(Exercise):
Transcribe the data exactly, stopping after the "assert ((ptr - W, s)" line.

(Saved data entries)
_____

Lemma mspace_free_ok af `{!AfterFree af} st (O : objects) ms l mm B1 ptr s B2 : mspace_rep P TOP st O -> mspaces st !! ms = Some l -> mm ∈ l ->
  O !! mm = Some (B1 ++ (ptr - W, s) :: B2) ->
  exists st', mspace_free P af ptr ms st = Some (0, st') /\ mspace_rep P TOP st' (drop_empty mm (B1 ++ B2) O) /\
    kept (drop_empty mm (B1 ++ B2) O) (segments st) (segments st') /\ not_busy st' = not_busy st.
Proof.
  intros Hr Hl Hmm HO. pose proof W_pos as HW. destruct (select_ok st O ms l Hr Hl) as (Hr1 & Ho1 & Es1 & Em1 & Ep1 & En1).
  destruct (mr_in _ _ _ _ Hr ms l mm Hl Hmm) as [seg Hseg].
  assert ((ptr - W, s) ∈ B1 ++ (ptr - W, s) :: B2) as Hin by (apply elem_of_app; right; left).
  pose proof (seg_inside _ _ _ _ _ _ _ (mr_seg _ _ _ _ Hr _ _ _ Hseg HO) Hin) as Hp.
  pose proof (mr_seg _ _ _ _ Hr _ _ _ Hseg HO) as ((_ & H0 & _ & Hsz) & _). unfold mm_to_segment, MM_SEGMENT in Hp.
  unfold mspace_free. rewrite (proj2 (Z.eqb_neq ptr 0)) by lia. cbn [negb]. set (st1 := mspace_cache_select ms st) in *.
  rewrite <- Em1 in Hl. rewrite <- Es1 in Hseg.
  destruct (pointer_to_mm_ok st1 O ms l mm seg _ ptr s Hr1 Ho1 Hl Hmm Hseg HO Hin) as (st2 & -> & Hr2 & (Es2 & Em2 & Ep2 & En2 & Ho2)).
  cbn [mbind option_bind]. rewrite (proj2 (Z.eqb_neq mm 0)) by lia. cbn [negb]. rewrite Es2, Hseg. cbn [mbind option_bind].
  rewrite <- Es2 in Hseg.
  destruct (seg_free TOP af mm seg (fail_at st2 mm) B1 ptr s B2 (not_busy st2)) as (h & -> & Hrep & Hnb & Hempty & Hk).
  { by apply (mr_seg _ _ _ _ Hr2). }
  cbn [mbind option_bind]. rewrite Hempty. set (seg' := MmSegment (mm_size seg) (mem h) (count h)) in *.
  set (st3 := mspace_cache_grew (set_not_busy (bm_free_not_busy h) (set_segments (<[mm := seg']> (segments st1)) st2))).
  assert (mspace_rep P TOP st3 (<[mm := B1 ++ B2]> O)) as Hr3.
  { eapply (rep_update P TOP P_words P_size TOP_ok (mspace_cache_grew st2) _ O mm seg seg'); try done.
    - eapply (rep_forgets P TOP st2 _ O _ Hr2); try done. apply (mr_hint _ _ _ _ Hr2).
    - cbn. by rewrite Es2. }
  assert (segments st3 = <[mm := seg']> (segments st)) as Es3 by (cbn; by rewrite Es1).
  assert (kept (<[mm := B1 ++ B2]> O) (segments st) (segments st3)) as Hkept.
  { rewrite Es3. intros x B sx sx' HB Hx Hx'. rewrite Es2, Es1 in Hseg. destruct (decide (x = mm)) as [->|Hne].
    - rewrite lookup_insert_eq in HB. rewrite lookup_insert_eq in Hx'. by simplify_eq.
    - rewrite lookup_insert_ne in HB by done. rewrite lookup_insert_ne in Hx' by done. simplify_eq. by intros ?. }
  assert (not_busy st3 = not_busy st) as En3 by (cbn; congruence).
  case_bool_decide as HB.
  2: { exists st3. split; [done|]. unfold drop_empty. by destruct (B1 ++ B2). }
  destruct (mr_div _ _ _ _ Hr2 mm seg Hseg) as (n & Hn & Hn0). rewrite Hn, Z.div_mul, s32_small by nia.
  assert (segments st3 !! mm = Some seg') as Hseg3 by (rewrite Es3; apply lookup_insert_eq).
  pose proof (mr_pages _ _ _ _ Hr3) as Hheld.
  eapply (seg_perm _ _ _ (runs_delete mm seg' n (segments st3) Hseg3 Hn)) in Hheld.
  destruct (seg_free_ok _ _ _ _ Hheld) as (p & Hp' & Hheld'). rewrite HB in *. cbn [drop_empty].
  set (st4 := if cache_hint (mcache st3) =? mm then set_hint 0 st3 else st3).
  assert (pages st4 = pages st3 /\ segments st4 = segments st3 /\ mspaces st4 = mspaces st3 /\ not_busy st4 = not_busy st3 /\
    cache_fail_valid (mcache st4) = false /\ cache_owner (mcache st4) = cache_owner (mcache st3) /\
    (cache_hint (mcache st4) = 0 \/ (cache_hint (mcache st4) <> mm /\ cache_hint (mcache st4) = cache_hint (mcache st3))))
    as (Ep4 & Es4 & Em4 & En4 & Ef4 & Eo4 & Eh4).
  { unfold st4. destruct (Z.eqb_spec (cache_hint (mcache st3)) mm); split_and!; try done; [by left|by right]. }
  cbn [unlink_segment set_mspaces pages]. rewrite Ep4, Hp'. cbn [mbind option_bind]. eexists. split; [done|]. split_and!.
  - rewrite <- (delete_insert_eq O mm []).
    eapply (rep_remove st3 _ _ mm seg' p n Hr3 Hseg3 Hn Hheld'); try done; cbn; [by rewrite Es4|by rewrite Em4].
  - intros x B sx sx' [Hne HB']%lookup_delete_Some Hx Hx'. cbn in Hx'. rewrite Es4 in Hx'. apply lookup_delete_Some in Hx' as [_ Hx'].
    eapply Hkept; [|done|done]. by rewrite lookup_insert_ne.
  - cbn. by rewrite En4.
Qed.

_____

(Response to the exercise):
Lemma mspace_free_ok af `{!AfterFree af} st (O : objects) ms l mm B1 ptr s B2 : mspace_rep P TOP st O -> mspaces st !! ms = Some l -> mm ∈ l ->
  O !! mm = Some (B1 ++ (ptr - W, s) :: B2) ->
  exists st', mspace_free P af ptr ms st = Some (0, st') /\ mspace_rep P TOP st' (drop_empty mm (B1 ++ B2) O) /\
    kept (drop_empty mm (B1 ++ B2) O) (segments st) (segments st') /\ not_busy st' = not_busy st.
Proof.
  intros Hr Hl Hmm HO. pose proof W_pos as HW. destruct (select_ok st O ms l Hr Hl) as (Hr1 & Ho1 & Es1 & Em1 & Ep1 & En1).
  destruct (mr_in _ _ _ _ Hr ms l mm Hl Hmm) as [seg Hseg].
  assert ((ptr - W, s) ∈ B1 ++ (ptr - W, s) :: B2) as Hin by (apply elem_of_app; right; left).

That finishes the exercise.